«El Estado es una máquina para mantener la dominación de una clase sobre otra».
LENIN
Como muchos de sus coetáneos revolucionarios, Lenin fue un agitador y disidente. Sin embargo, la idea de destruir las clases sociales, transformar de manera radical las estructuras básicas de la sociedad y conducirlas hacia un proyecto personal, era algo nunca antes visto.
Cuando se cumplen cien años de su muerte, esta biografía ilustrada busca repasar los episodios vitales de una personalidad relevante del siglo XX que, a diferencia de otras contemporáneas, tan solo es conocida por sus simpatizantes incondicionales o denostada por una gran parte del mundo.
De un modo genérico, Lenin es tratado como alguien obsesionado con la revolución y el poder. Más allá de esta aseveración, el primer líder soviético fue una figura atípica; alguien con plena consciencia de sus actos que cambió el curso de la historia y fabricó un modelo teórico que erigió una sociedad nueva.
Narrar la epopeya de sus cincuenta años de vida nos muestra varios prismas desconocidos de su compleja personalidad: dueño de una capacidad intelectual fuera de serie, conspirador, insomne, revolucionario, estadista, filósofo y teórico. Lenin fue muchas cosas y ninguna a la vez que haya perdurado en el tiempo. Quizás, su oficio inexistente fue la arquitectura social: edificó un aparato social inédito y le puso nombre: Estado comunista.

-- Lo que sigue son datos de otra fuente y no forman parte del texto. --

(* ===== verification/ConnectionPool.v ===== *)
(** * The connection pool

    [ConnectionPool] of src/src/connection_pool/pool_connect.rs and
    pool_index.rs, with the callers of src/src/handle.rs, registry.rs and
    stream_writer.rs that admit, replace and retire connections.  The pool is a
    set of lock-free maps and cells; every operation on one key is atomic, and
    everything else is a program of such operations.  A walk over a map reads it
    at once; what it found is then removed entry by entry, each removal checking
    the entry again.  Left out are the notifications of routing changes, the
    gate of disconnect callbacks, lifecycle events, and the pruning of idle
    sessions, which spares every session in use. *)

From S2P Require Import Prelude Types Concurrent ConnectionConflict.

(** ** The cadence of dials to a peer ([OutboundDialRetry]) *)
Record DialRetry := mkDialRetry {
  consecutive_failures : Z;
  retry_not_before : option Z;
  dial_generation : Z;
}.

Definition dial_retry_new : DialRetry := mkDialRetry 0 None 0.
Definition OUTBOUND_DIAL_RETRY_FLOOR : Z := 1000.

Definition try_claim_attempt (now : Z) (r : DialRetry) : option (Z * DialRetry) :=
  match retry_not_before r with
  | Some deadline => if now <? deadline then None
                     else let g := wrapping_add u64_max (dial_generation r) 1 in
                       Some (g, mkDialRetry (consecutive_failures r) (Some (now + OUTBOUND_DIAL_RETRY_FLOOR)) g)
  | None => let g := wrapping_add u64_max (dial_generation r) 1 in
      Some (g, mkDialRetry (consecutive_failures r) (Some (now + OUTBOUND_DIAL_RETRY_FLOOR)) g)
  end.

Definition record_failure (now attempt : Z) (r : DialRetry) : DialRetry :=
  if negb (dial_generation r =? attempt) then r
  else let n := saturating_add u8_max (consecutive_failures r) 1 in
    mkDialRetry n (Some (now + if n =? 1 then 0 else OUTBOUND_DIAL_RETRY_FLOOR)) (dial_generation r).

Definition record_success (attempt : Z) (r : DialRetry) : DialRetry :=
  if negb (dial_generation r =? attempt) then r
  else mkDialRetry 0 None (wrapping_add u64_max (dial_generation r) 1).

Definition record_neutral (attempt : Z) (r : DialRetry) : DialRetry :=
  if negb (dial_generation r =? attempt) then r
  else mkDialRetry (consecutive_failures r) None (wrapping_add u64_max (dial_generation r) 1).

(** [record_published_connection] and [reset_after_explicit_disconnect]. *)
Definition record_published_connection (r : DialRetry) : DialRetry :=
  mkDialRetry 0 None (wrapping_add u64_max (dial_generation r) 1).

(** ** State *)
Record PeerSession := mkSession {
  route_addr : option SocketAddr;
  required_addr : option SocketAddr;
  required_peer : bool;
  current_connection : option Connection;
  outbound_dial_retry : DialRetry;
}.

Definition session_new : PeerSession := mkSession None None false None dial_retry_new.

(** [live] are the connections whose stream has not exited, [registry_up]
    whether the registry's weak reference still upgrades, [capabilities] and
    [tie_break_evictions] what the pool's users touch of the registry,
    [cancelled] the trackers whose asks were cancelled, [allocated] and
    [exited] the connections that came to be and whose exit was handled. *)
Record Pool := mkPool {
  peer_sessions : gmap PeerId PeerSession;
  connections_by_peer : gmap PeerId Connection;
  connections_by_addr : gmap SocketAddr Connection;
  addr_to_peer_id : gmap SocketAddr PeerId;
  peer_id_to_addr : gmap PeerId SocketAddr;
  counted_instances : gset Z;
  connection_counter : Z;
  routing_revision : Z;
  live : gset Z;
  registry_up : bool;
  capabilities : gset SocketAddr;
  tie_break_evictions : list PeerId;
  cancelled : list Z;
  allocated : gset Z;
  exited : gset Z;
}.

Definition pool_new : Pool := mkPool ∅ ∅ ∅ ∅ ∅ ∅ 0 0 ∅ true ∅ [] [] ∅ ∅.

Definition current (s : Pool) (p : PeerId) : option Connection := peer_sessions s !! p ≫= current_connection.

(** ** Updates *)
Definition set_sessions f s := mkPool (f (peer_sessions s)) (connections_by_peer s) (connections_by_addr s)
  (addr_to_peer_id s) (peer_id_to_addr s) (counted_instances s) (connection_counter s) (routing_revision s) (live s)
  (registry_up s) (capabilities s) (tie_break_evictions s) (cancelled s) (allocated s) (exited s).
Definition set_by_peer f s := mkPool (peer_sessions s) (f (connections_by_peer s)) (connections_by_addr s)
  (addr_to_peer_id s) (peer_id_to_addr s) (counted_instances s) (connection_counter s) (routing_revision s) (live s)
  (registry_up s) (capabilities s) (tie_break_evictions s) (cancelled s) (allocated s) (exited s).
Definition set_by_addr f s := mkPool (peer_sessions s) (connections_by_peer s) (f (connections_by_addr s))
  (addr_to_peer_id s) (peer_id_to_addr s) (counted_instances s) (connection_counter s) (routing_revision s) (live s)
  (registry_up s) (capabilities s) (tie_break_evictions s) (cancelled s) (allocated s) (exited s).
Definition set_routes f s := mkPool (peer_sessions s) (connections_by_peer s) (connections_by_addr s)
  (f (addr_to_peer_id s)) (peer_id_to_addr s) (counted_instances s) (connection_counter s) (routing_revision s) (live s)
  (registry_up s) (capabilities s) (tie_break_evictions s) (cancelled s) (allocated s) (exited s).
Definition set_peer_addrs f s := mkPool (peer_sessions s) (connections_by_peer s) (connections_by_addr s)
  (addr_to_peer_id s) (f (peer_id_to_addr s)) (counted_instances s) (connection_counter s) (routing_revision s) (live s)
  (registry_up s) (capabilities s) (tie_break_evictions s) (cancelled s) (allocated s) (exited s).
Definition set_counted f s := mkPool (peer_sessions s) (connections_by_peer s) (connections_by_addr s)
  (addr_to_peer_id s) (peer_id_to_addr s) (f (counted_instances s)) (connection_counter s) (routing_revision s) (live s)
  (registry_up s) (capabilities s) (tie_break_evictions s) (cancelled s) (allocated s) (exited s).
Definition set_counter f s := mkPool (peer_sessions s) (connections_by_peer s) (connections_by_addr s)
  (addr_to_peer_id s) (peer_id_to_addr s) (counted_instances s) (f (connection_counter s)) (routing_revision s) (live s)
  (registry_up s) (capabilities s) (tie_break_evictions s) (cancelled s) (allocated s) (exited s).
Definition set_revision f s := mkPool (peer_sessions s) (connections_by_peer s) (connections_by_addr s)
  (addr_to_peer_id s) (peer_id_to_addr s) (counted_instances s) (connection_counter s) (f (routing_revision s)) (live s)
  (registry_up s) (capabilities s) (tie_break_evictions s) (cancelled s) (allocated s) (exited s).
Definition set_live f s := mkPool (peer_sessions s) (connections_by_peer s) (connections_by_addr s)
  (addr_to_peer_id s) (peer_id_to_addr s) (counted_instances s) (connection_counter s) (routing_revision s) (f (live s))
  (registry_up s) (capabilities s) (tie_break_evictions s) (cancelled s) (allocated s) (exited s).
Definition set_registry_down s := mkPool (peer_sessions s) (connections_by_peer s) (connections_by_addr s)
  (addr_to_peer_id s) (peer_id_to_addr s) (counted_instances s) (connection_counter s) (routing_revision s) (live s)
  false (capabilities s) (tie_break_evictions s) (cancelled s) (allocated s) (exited s).
Definition set_capabilities f s := mkPool (peer_sessions s) (connections_by_peer s) (connections_by_addr s)
  (addr_to_peer_id s) (peer_id_to_addr s) (counted_instances s) (connection_counter s) (routing_revision s) (live s)
  (registry_up s) (f (capabilities s)) (tie_break_evictions s) (cancelled s) (allocated s) (exited s).
Definition set_evictions f s := mkPool (peer_sessions s) (connections_by_peer s) (connections_by_addr s)
  (addr_to_peer_id s) (peer_id_to_addr s) (counted_instances s) (connection_counter s) (routing_revision s) (live s)
  (registry_up s) (capabilities s) (f (tie_break_evictions s)) (cancelled s) (allocated s) (exited s).
Definition set_cancelled_trackers f s := mkPool (peer_sessions s) (connections_by_peer s) (connections_by_addr s)
  (addr_to_peer_id s) (peer_id_to_addr s) (counted_instances s) (connection_counter s) (routing_revision s) (live s)
  (registry_up s) (capabilities s) (tie_break_evictions s) (f (cancelled s)) (allocated s) (exited s).
Definition set_allocated f s := mkPool (peer_sessions s) (connections_by_peer s) (connections_by_addr s)
  (addr_to_peer_id s) (peer_id_to_addr s) (counted_instances s) (connection_counter s) (routing_revision s) (live s)
  (registry_up s) (capabilities s) (tie_break_evictions s) (cancelled s) (f (allocated s)) (exited s).
Definition set_exited f s := mkPool (peer_sessions s) (connections_by_peer s) (connections_by_addr s)
  (addr_to_peer_id s) (peer_id_to_addr s) (counted_instances s) (connection_counter s) (routing_revision s) (live s)
  (registry_up s) (capabilities s) (tie_break_evictions s) (cancelled s) (allocated s) (f (exited s)).

Definition with_current (c : option Connection) (x : PeerSession) : PeerSession :=
  mkSession (route_addr x) (required_addr x) (required_peer x) c (outbound_dial_retry x).
Definition with_route (a : option SocketAddr) (x : PeerSession) : PeerSession :=
  mkSession a (required_addr x) (required_peer x) (current_connection x) (outbound_dial_retry x).
Definition with_retry (f : DialRetry -> DialRetry) (x : PeerSession) : PeerSession :=
  mkSession (route_addr x) (required_addr x) (required_peer x) (current_connection x) (f (outbound_dial_retry x)).

Definition session_configured_addr (x : PeerSession) : option SocketAddr :=
  match route_addr x with Some a => Some a | None => required_addr x end.

(** ** Atomic actions *)
Inductive Cas := CasOk | CasErr (found : option Connection).

Inductive PoolAct : Set -> Set :=
  (* the peer's session: its current connection, its addresses, its dials *)
  | SessionEnsure (p : PeerId) : PoolAct unit
  | CurrentRead (p : PeerId) : PoolAct (option Connection)
  | CurrentCas (p : PeerId) (expected new : option Connection) : PoolAct Cas
  | CurrentStore (p : PeerId) (c : Connection) : PoolAct unit
  | CurrentTake (p : PeerId) : PoolAct (option Connection)
  | SessionAddr (p : PeerId) : PoolAct (option SocketAddr)
  | SessionRequiredAddr (p : PeerId) : PoolAct (option SocketAddr)
  | SessionRequired (p : PeerId) : PoolAct bool
  | SessionSetRoute (p : PeerId) (a : SocketAddr) : PoolAct unit
  | RetryPublished (p : PeerId) : PoolAct unit
  | SessionPeers : PoolAct (list PeerId)
  | SessionPrunable (p : PeerId) : PoolAct bool
  | SessionPrune (p : PeerId) : PoolAct bool
  (* the maps *)
  | ByPeerRead (p : PeerId) : PoolAct (option Connection)
  | ByPeerInsert (p : PeerId) (c : Connection) : PoolAct unit
  | ByPeerRemoveIf (p : PeerId) (c : Connection) : PoolAct bool
  | ByPeerRemove (p : PeerId) : PoolAct bool
  | ByAddrRead (a : SocketAddr) : PoolAct (option Connection)
  | ByAddrInsert (a : SocketAddr) (c : Connection) : PoolAct unit
  | ByAddrRemoveIf (a : SocketAddr) (c : Connection) : PoolAct bool
  | ByAddrRemoveInstance (a : SocketAddr) (i : Z) : PoolAct (option Connection)
  | ByAddrRemove (a : SocketAddr) : PoolAct (option Connection)
  | ByAddrAll : PoolAct (list SocketAddr)
  | AliasesOf (c : Connection) : PoolAct (list SocketAddr)
  | RouteRead (a : SocketAddr) : PoolAct (option PeerId)
  | RouteInsert (a : SocketAddr) (p : PeerId) : PoolAct unit
  | RouteRemoveRetired (a : SocketAddr) (c : Connection) : PoolAct unit
  | RouteRemove (a : SocketAddr) : PoolAct (option PeerId)
  | RoutesOf (p : PeerId) : PoolAct (list SocketAddr)
  | PeerAddrRead (p : PeerId) : PoolAct (option SocketAddr)
  | PeerAddrInsert (p : PeerId) (a : SocketAddr) : PoolAct unit
  | PeerAddrReverse (a : SocketAddr) : PoolAct (option PeerId)
  | PeerAddrAll : PoolAct (list (PeerId * SocketAddr))
  | PeerAddrRemoveIf (p : PeerId) (a : SocketAddr) : PoolAct unit
  (* accounting *)
  | CountInsert (i : Z) : PoolAct bool
  | CountRemove (i : Z) : PoolAct bool
  | CounterAdd (d : Z) : PoolAct unit
  | MarkRouting : PoolAct unit
  (* connections and the registry *)
  | HasLiveStream (c : Connection) : PoolAct bool
  | SignalExit (c : Connection) : PoolAct unit
  | CancelAll (c : Connection) : PoolAct unit
  | RegistryUpgrade : PoolAct bool
  | ClearCapabilities (a : SocketAddr) : PoolAct unit
  | NoteTieBreakEviction (p : PeerId) : PoolAct unit.

Definition lookup_session (s : Pool) (p : PeerId) : PeerSession := default session_new (peer_sessions s !! p).

Definition remove_if {K A} `{Countable K} (P : A -> bool) (k : K) (m : gmap K A) : gmap K A * option A :=
  match m !! k with
  | Some a => if P a then (delete k m, Some a) else (m, None)
  | None => (m, None)
  end.

(** Another connection is indexed at the address. *)
Definition successor_at (s : Pool) (a : SocketAddr) (retired : Connection) : bool :=
  match connections_by_addr s !! a with Some c => bool_decide (c <> retired) | None => false end.

(** What [prune_idle_peer_sessions] looks at of the session's own fields. *)
Definition prunable (x : PeerSession) : bool := negb (required_peer x) && negb (bool_decide (is_Some (current_connection x))).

Tras la caída de la Unión Soviética, aparecen documentos que habían estado ocultos bajo secreto de Estado y nos revelan aspectos inesperados en su biografía. Descubrimos a alguien obsesionado por su causa, asceta, iracundo y desconfiado, que se autoimpuso una presión enorme, pero también un personaje que se adelantó a su tiempo.
Sin Lenin no comprenderíamos la historia posterior a la Revolución rusa,
ni la manera de dividir el poder global y sus recursos. Tampoco entenderíamos el uso de la propaganda y la tecnología. Estudiando su biografía, se vislumbran elementos como los aparatos de control social que nos dominan, la obsesión por vigilar a cada individuo o la tan referida posverdad, esa realidad líquida en la que vivimos hoy.
«A lo largo de su vida, Lenin cultivó una imagen austera y desprovista de ornamentos. Nunca creyó en los rituales burgueses y creía no ser propietario de su persona e intelecto cuyo verdadero dueño era el proyecto comunista o, incluso, la ciencia, que podría sacar provecho científico de su cuerpo. Siempre había visto los funerales como una ceremonia necesaria pero absurda, que llevaba, según como fuera realizada, a la creación de un culto, tanto de los despojos como de la imagen del fallecido. Previendo su final, quiso que fuera sencillo y expresó el deseo de ser cremado y enterrado de manera laica en San Petersburgo. Sin embargo, el Politburó tenía una idea diferente y hubo un cálculo muy preciso de cómo instrumentalizar su muerte. Se dispuso un funeral inédito, pergeñado por su futuro sucesor, Stalin, quien se encargó personalmente del colosal evento».